Every line in the data below from the one containing "Implicit Types (x" down to the one containing "Proof. done. Qed.", both included, must be retyped exactly; no other line is to appear.

** Opening Data to use block **

(* ===== verification/BtreeAccess.v ===== *)
(** Reading the tree of btype_btree.go with either value of [mut]: a walk that leaves the nodes as they are
    works on every tree whose nodes are in the store, a walk that makes the nodes it visits private on the
    tree that owns them. What the readers and the iterations do on the way is the same for both. Then reading
    by position, from the root: what is found, and that the tree is as it was, or the same with nodes of
    its own. *)

From stdpp Require Import gmap.
From S2P Require Import Prelude Btree BtreeOwn BtreeRules BtreeDelete BtreeRemove BtreeDescend BtreeInsert.
From S2P Require Import BtreeTree.

(** The item at a position, if it is one. *)
Definition at_pos {A} (i : Z) (xs : list A) : option A :=
  if decide (0 ≤ i < zlen xs)%Z then xs !! Z.to_nat i else None.

Section access.
Context {K V : Type} `{F : !Frozen K V}.
Abbreviation node := (node K V).
Abbreviation ref := (@ref K V).
Abbreviation tree := (tree K V).
Abbreviation item := (K * V)%type.
Abbreviation store := (list node).
Implicit Types (σ : store) (O : gmap nat node) (d e : ref) (ds Γ : list ref) (t : tree).
Implicit Types (x y : item) (its xs ys : list item).

(** Another subtree with the same items in it. *)
Definition same d d' : Prop := r_h d' = r_h d ∧ r_len d' = r_len d ∧ r_xs d' = r_xs d.

Lemma same_refl d : same d d.
Proof. done. Qed.

Lemma same_kids ds ds' : Forall2 same ds ds' →
  length ds' = length ds ∧ r_xs <$> ds' = r_xs <$> ds ∧
  ∀ h, Forall (child_ok h) ds → Forall (child_ok h) ds'.
Proof.
  induction 1 as [|e e' ds ds' (Hh & Hk & Hx) _ (IH1 & IH2 & IH3)]; [done|].
  cbn. split_and!; [congruence|congruence|]. intros h [[He1 He2] Hds]%Forall_cons.
  constructor; [split; [congruence|lia]|by apply IH3].
Qed.

Lemma same_node d its ds ds' : Forall2 same ds ds' → node_of d its ds → node_of d its ds'.
Proof.
  intros (Hl & Hx & Hok)%same_kids (H1 & H2 & H3 & H4). split_and!; [done|done| |].
  - destruct (r_h d); [by destruct ds, ds'|]. destruct H3 as [H3 Hf]. split; [lia|].
    by apply Hok in Hf.
  - rewrite H4. unfold contents. by rewrite Hx.
Qed.

(** [at_ f σ d]: the subtree [d] may be walked, in a surrounding [f]. [inside f d its ds σ]: the walk is at
    its root, which has these items and children. *)
Class Access t (mut : bool) := MkAccess {
  frame : Type;
  at_ : frame → store → ref → Prop;
  inside : frame → ref → list item → list ref → store → Prop;
  acc_open f σ d : at_ f σ d → ∃ its ds, node_of d its ds ∧ inside f d its ds σ;
  acc_load f σ d its ds : inside f d its ds σ → ∃ c, σ !! r_loc d = Some (mknode its c (r_h d) ds);
  acc_close f σ d its ds : inside f d its ds σ → node_of d its ds → at_ f σ d;
  acc_child {A} fuel f σ d its h ds1 e ds2 (k : sto K V A) Q :
    inside f d its (ds1 ++ e :: ds2) σ → r_h d = S h → r_h e < fuel →
    (∀ f' e' σ', same e e' → at_ f' σ' e' → inside f d its (ds1 ++ e' :: ds2) σ' →
      (∀ σ'', at_ f' σ'' e' → inside f d its (ds1 ++ e' :: ds2) σ'') → runs k σ' Q) →
    runs (cowChild fuel t (r_loc d) (length ds1) mut;; k) σ Q;
}.

(** The owner makes what it visits private. *)
Definition owner t : Access t true.
Proof.
  refine (MkAccess t true (gmap nat node * list ref)
    (λ f σ d, own (copied t) σ f.1 (d :: f.2) ∧ private σ (r_loc d))
    (λ f d its ds σ, own (copied t) σ (<[r_loc d := mknode its 0 (r_h d) ds]> f.1) (ds ++ f.2) ∧
      f.1 !! r_loc d = None) _ _ _ _).
  - intros [O Γ] σ d [Ho Hp]. destruct (own_open _ _ _ _ _ Ho Hp) as (its & ds & Ho1 & HO & Hn).
    by exists its, ds.
  - intros [O Γ] σ d its ds [Ho _]. exists 0%Z. eapply own_open_lookup; [exact Ho|apply lookup_insert_eq].
  - intros [O Γ] σ d its ds [Ho HO] Hn. cbn [fst snd] in *.
    eapply (own_close' _ _ _ _ d its) in Ho as [Ho Hp]; [|apply lookup_insert_eq|done].
    by rewrite delete_insert_eq, delete_id in Ho by done.
  - intros A fuel [O Γ] σ d its h ds1 e ds2 k Q [Ho HO] Hh Hf Hk. cbn [fst snd] in *. rewrite Hh in Ho.
    eapply enter_child; [exact Ho|done|done|]. intros σ' e' ? ? ? _ Ho' Hp'.
    apply (Hk (<[r_loc d := mknode its 0 (S h) (ds1 ++ e' :: ds2)]> O, ds1 ++ ds2 ++ Γ) e'); [done|done|..];
      [split; [|done]|intros σ'' [Ho'' _]; split; [|done]]; rewrite Hh;
      (eapply own_perm; [|eassumption]); cbn; solve_Permutation.
Defined.

(** Who only reads leaves the store as it is. *)
Definition reader t : Access t false.
Proof.
  refine (MkAccess t false store
    (λ σ0 σ d, σ = σ0 ∧ shows σ d)
    (λ σ0 d its ds σ, σ = σ0 ∧ shows σ d ∧ Forall (shows σ) ds ∧
      ∃ c, σ !! r_loc d = Some (mknode its c (r_h d) ds)) _ _ _ _).
  - intros σ0 σ d [-> Hd]. destruct (shows_node _ _ Hd) as (its & c & ds & Hl & Hn & Hds).
    exists its, ds. split_and!; try done. by exists c.
  - by intros σ0 σ d its ds (_ & _ & _ & Hl).
  - by intros σ0 σ d its ds (-> & Hd & _).
  - intros A fuel σ0 σ d its h ds1 e ds2 k Q (-> & Hd & Hds & Hl) Hh Hf Hk.
    apply runs_bind, runs_stay. apply Forall_app in Hds as Hds'. destruct Hds' as [_ [He _]%Forall_cons].
    apply (Hk σ0 e); [done|done|done|]. by intros σ'' [-> _].
Defined.

Lemma branch_kids d its ds h : node_of d its ds → r_h d = S h →
  length ds = S (length its) ∧ Forall (child_ok h) ds.
Proof. intros (Hl & _ & Hfit & _) Eh. rewrite Eh in Hfit. destruct Hfit as [? ?]. split; [lia|done]. Qed.

Lemma leaf_items d its ds : node_of d its ds → r_h d = 0 → its = r_xs d.
Proof. intros (_ & _ & Hfit & Hc) Eh. rewrite Eh in Hfit. cbn in Hfit. subst ds. by rewrite Hc, contents_leaf. Qed.

(** ** Trees *)

(** A tree that holds [xs] may be walked from its root, and the walk leaves [R]. *)
Definition rooted (mut : bool) σ t xs (R : tree → store → Prop) : Prop :=
  tcount t = zlen xs ∧ R t σ ∧ (xs ≠ [] →
    runs (cowRoot (depth t) mut t) σ (λ t' σ', ∃ (acc : Access t' mut) f d,
      root t' = Some (r_loc d) ∧ at_ f σ' d ∧ r_xs d = xs ∧ 1 ≤ r_len d ∧ r_h d < depth t' ∧
      tcount t' = tcount t ∧ dataCompare t' = dataCompare t ∧ ∀ σ'', at_ f σ'' d → R t' σ'')).

Lemma rooted_owner cmp σ t xs Γ :
  holds cmp σ t xs Γ → rooted true σ t xs (λ t' σ', holds cmp σ' t' xs Γ ∧ copied t' = copied t).
Proof.
  intros Ht. pose proof Ht as (Hn & _). split; [done|]. split; [done|]. intros Hne.
  destruct (tree_own_nonempty _ _ _ _ Ht Hne) as (d & Hr & Hs & Hx & Hk & Hh & Ho & Hc & _).
  eapply runs_mono; [by eapply cowRoot_ok|]. intros t1 σ1 (d1 & -> & Hh1 & Hk1 & Hx1 & Ho1 & Hp1).
  exists (owner _), (∅, Γ), d1. cbn [owner at_ frame fst snd]. split_and!; try done; try congruence; try lia.
  - unfold depth in *. cbn. lia.
  - intros σ2 [Ho2 _]. split; [|done].
    replace (set_root _ t) with (set_count (tcount t) (set_root (Some (r_loc d1)) t)) by by destruct t.
    rewrite <-Hx, <-Hx1. apply tree_own_root; try done; [lia|congruence].
Qed.

Lemma rooted_reader σ t xs : reads σ t xs → rooted false σ t xs (λ t' σ', t' = t ∧ σ' = σ).
Proof.
  intros Ht. pose proof Ht as [Hn _]. split; [done|]. split; [done|]. intros Hne.
  destruct (reads_nonempty _ _ _ Ht Hne) as (d & Hr & Hx & Hk & Hd & Hh).
  unfold cowRoot. rewrite Hr. cbn [andb]. apply runs_ret. exists (reader t), σ, d.
  cbn [reader at_ frame]. split_and!; try done. by intros σ'' [-> _].
Qed.

Lemma rooted_mono mut σ t xs (R R' : tree → store → Prop) :
  (∀ t' σ', R t' σ' → R' t' σ') → rooted mut σ t xs R → rooted mut σ t xs R'.
Proof.
  intros HR (Hn & Hnil & Hne). split; [done|]. split; [auto|]. intros Hx. eapply runs_mono; [by apply Hne|].
  cbv beta. intros t' σ' (acc & f & d & H1 & H2 & H3 & H4 & H5 & H6 & H7 & H8).
  exists acc, f, d. split_and!; try done. auto.
Qed.

Lemma rooted_holds cmp mut σ t xs Γ :
  holds cmp σ t xs Γ → rooted mut σ t xs (λ t' σ', holds cmp σ' t' xs Γ ∧ copied t' = copied t).
Proof.
  intros Ht. destruct mut; [by apply rooted_owner|].
  eapply rooted_mono; [|eapply rooted_reader, tree_own_reads; exact Ht]. by intros ?? [-> ->].
Qed.

(** A walk from the root. *)
Lemma rooted_walk {B C} mut σ t xs R (walk : tree → loc → sto K V B) (k : B → tree → sto K V C) res Q :
  rooted mut σ t xs R → xs ≠ [] →
  (∀ t' (acc : Access t' mut) f d σ', at_ f σ' d → r_xs d = xs → 1 ≤ r_len d → r_h d < depth t' →
    tcount t' = tcount t → dataCompare t' = dataCompare t →
    runs (walk t' (r_loc d)) σ' (λ b σ'', b = res ∧ at_ f σ'' d)) →
  (∀ t' σ', R t' σ' → runs (k res t') σ' Q) →
  runs (t ← cowRoot (depth t) mut t; r ← ofopt (root t); b ← walk t r; k b t) σ Q.
Proof.
  intros (_ & _ & Hroot) Hne Hwalk Hk. apply runs_bind. eapply runs_mono; [by apply Hroot|].
  cbv beta. intros t' σ' (acc & f & d & Hr & Hat & Hx & Hlen & Hh & Hn & Hc & HR).
  apply runs_bind. rewrite Hr. eapply runs_some; [done|].
  apply runs_bind. eapply runs_mono; [by apply (Hwalk t' acc f d)|].
  cbv beta. intros b σ'' [-> Hat']. by apply Hk, HR.
Qed.

(** ** Walks *)

Section walks.
Context {t : tree} {mut : bool} `{acc : !Access t mut}.

(** [m] answers [a] and leaves the subtree as it was. *)
Definition walks {A} (m : sto K V A) f σ d (a : A) : Prop :=
  runs m σ (λ a' σ', a' = a ∧ at_ f σ' d).

(** Loading the node that the walk is at. *)
Lemma walk_load {A} f σ d its ds (k : node → sto K V A) Q :
  inside f d its ds σ → (∀ c, runs (k (mknode its c (r_h d) ds)) σ Q) →
  runs (nd ← load (r_loc d); k nd) σ Q.
Proof.
  intros Hin Hk. destruct (acc_load _ _ _ _ _ Hin) as [c Hc]. apply runs_bind.
  eapply runs_load; [exact Hc|]. apply Hk.
Qed.

(** Going into a child and staying there. *)
Lemma walk_down {A} (slot : node → nat) fuel f σ d its ds1 e ds2 (k : loc → sto K V A) a :
  (∀ c h ds, slot (mknode its c h ds) = length ds1) → inside f d its (ds1 ++ e :: ds2) σ → node_of d its (ds1 ++ e :: ds2) → r_h d ≤ fuel →
  (∀ f' e' σ', same e e' → S (r_h e') = r_h d → minItems ≤ r_len e' → at_ f' σ' e' →
    walks (k (r_loc e')) f' σ' e' a) →
  walks (cowChild fuel t (r_loc d) (length ds1) mut;; nd ← load (r_loc d); c ← child nd (slot nd); k c)
    f σ d a.
Proof.
  intros Hslot Hin Hn Hf Hk. pose proof Hn as (_ & _ & Hfit & _).
  destruct (r_h d) as [|h] eqn:Eh; [by destruct ds1|].
  destruct Hfit as [_ Hkids]. apply Forall_app in Hkids as [_ [[Hhe Hme] _]%Forall_cons].
  eapply acc_child; [exact Hin|exact Eh|lia|]. intros f' e' σ1 Hsame Hat Hin1 Hback.
  eapply walk_load; [exact Hin1|]. intros c. rewrite Hslot, Eh. apply runs_bind, runs_child; [done|].
  pose proof Hsame as (Hh' & Hk' & _).
  eapply runs_mono; [apply (Hk f' e'); [done|lia|lia|done]|]. intros r σ2 [-> Hat2]. split; [done|].
  eapply acc_close; [by apply Hback|]. eapply same_node; [|exact Hn].
  apply Forall2_app; [apply Forall2_same_length_lookup_2; [done|]; intros; by simplify_eq|].
  constructor; [done|]. apply Forall2_same_length_lookup_2; [done|]. intros. by simplify_eq.
Qed.
End walks.
End access.

Section read.
Context {K V : Type} `{F : !Frozen K V}.
Abbreviation node := (node K V).
Abbreviation ref := (@ref K V).
Abbreviation tree := (tree K V).
Abbreviation item := (K * V)%type.
Abbreviation store := (list node).
Implicit Types (σ : store) (d e : ref) (ds Γ : list ref) (t : tree) (x y : item) (its xs ys lo hi : list item).

(** ** By position *)

Section position.
Context {t : tree} {mut : bool} `{acc : !Access t mut}.

Lemma acc_nonempty f σ d : at_ f σ d → 1 ≤ r_len d → r_xs d ≠ [].
Proof. intros Hat Hk. destruct (acc_open _ _ _ Hat) as (its & ds & Hn & _). by eapply node_nonempty. Qed.

Lemma front_walk fuel : ∀ f σ d x xs, at_ f σ d → r_h d < fuel → 1 ≤ r_len d → r_xs d = x :: xs →
  walks (front_loop fuel t (r_loc d) mut) f σ d x.
Proof.
  induction fuel as [|fuel IH]; intros f σ d x xs Hat Hf Hk Hxs; [lia|]. cbn [front_loop].
  destruct (acc_open _ _ _ Hat) as (its & ds & Hn & Hin). eapply walk_load; [exact Hin|]. intros c.
  rewrite leaf_mknode, mknode_items. destruct (r_h d) as [|h] eqn:Eh.
  - rewrite (leaf_items _ _ _ Hn Eh), Hxs. by eapply runs_some.
  - destruct (branch_kids _ _ _ _ Hn Eh) as [Hl Hkids]. pose proof Hn as (Hlen & _ & _ & Hc).
    destruct its as [|z its]; [cbn in Hlen; lia|]. destruct ds as [|e ds2]; [discriminate|].
    rewrite contents_cons, Hxs in Hc.
    eapply (walk_down (λ _, 0) fuel f σ d (z :: its) [] e ds2 _ x); [done|exact Hin|exact Hn|lia|].
    intros f' e' σ1 (_ & _ & Hx') Hh' Hme' Hat'. destruct (r_xs e) as [|y ys] eqn:Ey.
    + destruct (acc_nonempty _ _ _ Hat'); [node_lia|congruence].
    + injection Hc as -> _. eapply IH; [exact Hat'|lia|node_lia|exact Hx'].
Qed.

Lemma back_walk fuel : ∀ f σ d x xs, at_ f σ d → r_h d < fuel → 1 ≤ r_len d → r_xs d = xs ++ [x] →
  walks (back_loop fuel t (r_loc d) mut) f σ d x.
Proof.
  induction fuel as [|fuel IH]; intros f σ d x xs Hat Hf Hk Hxs; [lia|]. cbn [back_loop].
  destruct (acc_open _ _ _ Hat) as (its & ds & Hn & Hin). eapply walk_load; [exact Hin|]. intros c.
  rewrite leaf_mknode, mknode_items, len_mknode. destruct (r_h d) as [|h] eqn:Eh.
  - rewrite (leaf_items _ _ _ Hn Eh), Hxs. eapply runs_some; [apply last_snoc|done].
  - destruct (branch_kids _ _ _ _ Hn Eh) as [Hl Hkids]. pose proof Hn as (Hlen & _ & _ & Hc).
    destruct ds as [|e ds1 _] using rev_ind; [discriminate|].
    rewrite length_app, Nat.add_1_r in Hl. injection Hl as Hl. rewrite <-Hl.
    rewrite <-(app_nil_r (contents _ _)), contents_snoc, app_nil_r, Hxs in Hc by lia.
    eapply (walk_down len fuel f σ d its ds1 e [] _ x); [by intros; rewrite len_mknode|exact Hin|exact Hn|lia|].
    intros f' e' σ1 (_ & _ & Hx') Hh' Hme' Hat'. destruct (last (r_xs e)) as [y|] eqn:Ey.
    2:{ apply last_None in Ey. destruct (acc_nonempty _ _ _ Hat'); [node_lia|congruence]. }
    apply last_Some in Ey as [ys Hys]. rewrite Hys, (assoc_L (++)) in Hc.
    apply app_inj_tail in Hc as [_ ->]. eapply IH; [exact Hat'|lia|node_lia|by rewrite Hx'].
Qed.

** Closing Data to use block **

▶ **Solution for this exercise**
Implicit Types (x y : item) (its xs ys : list item).

(** Another subtree with the same items in it. *)
Definition same d d' : Prop := r_h d' = r_h d ∧ r_len d' = r_len d ∧ r_xs d' = r_xs d.

Lemma same_refl d : same d d.
Proof. done. Qed.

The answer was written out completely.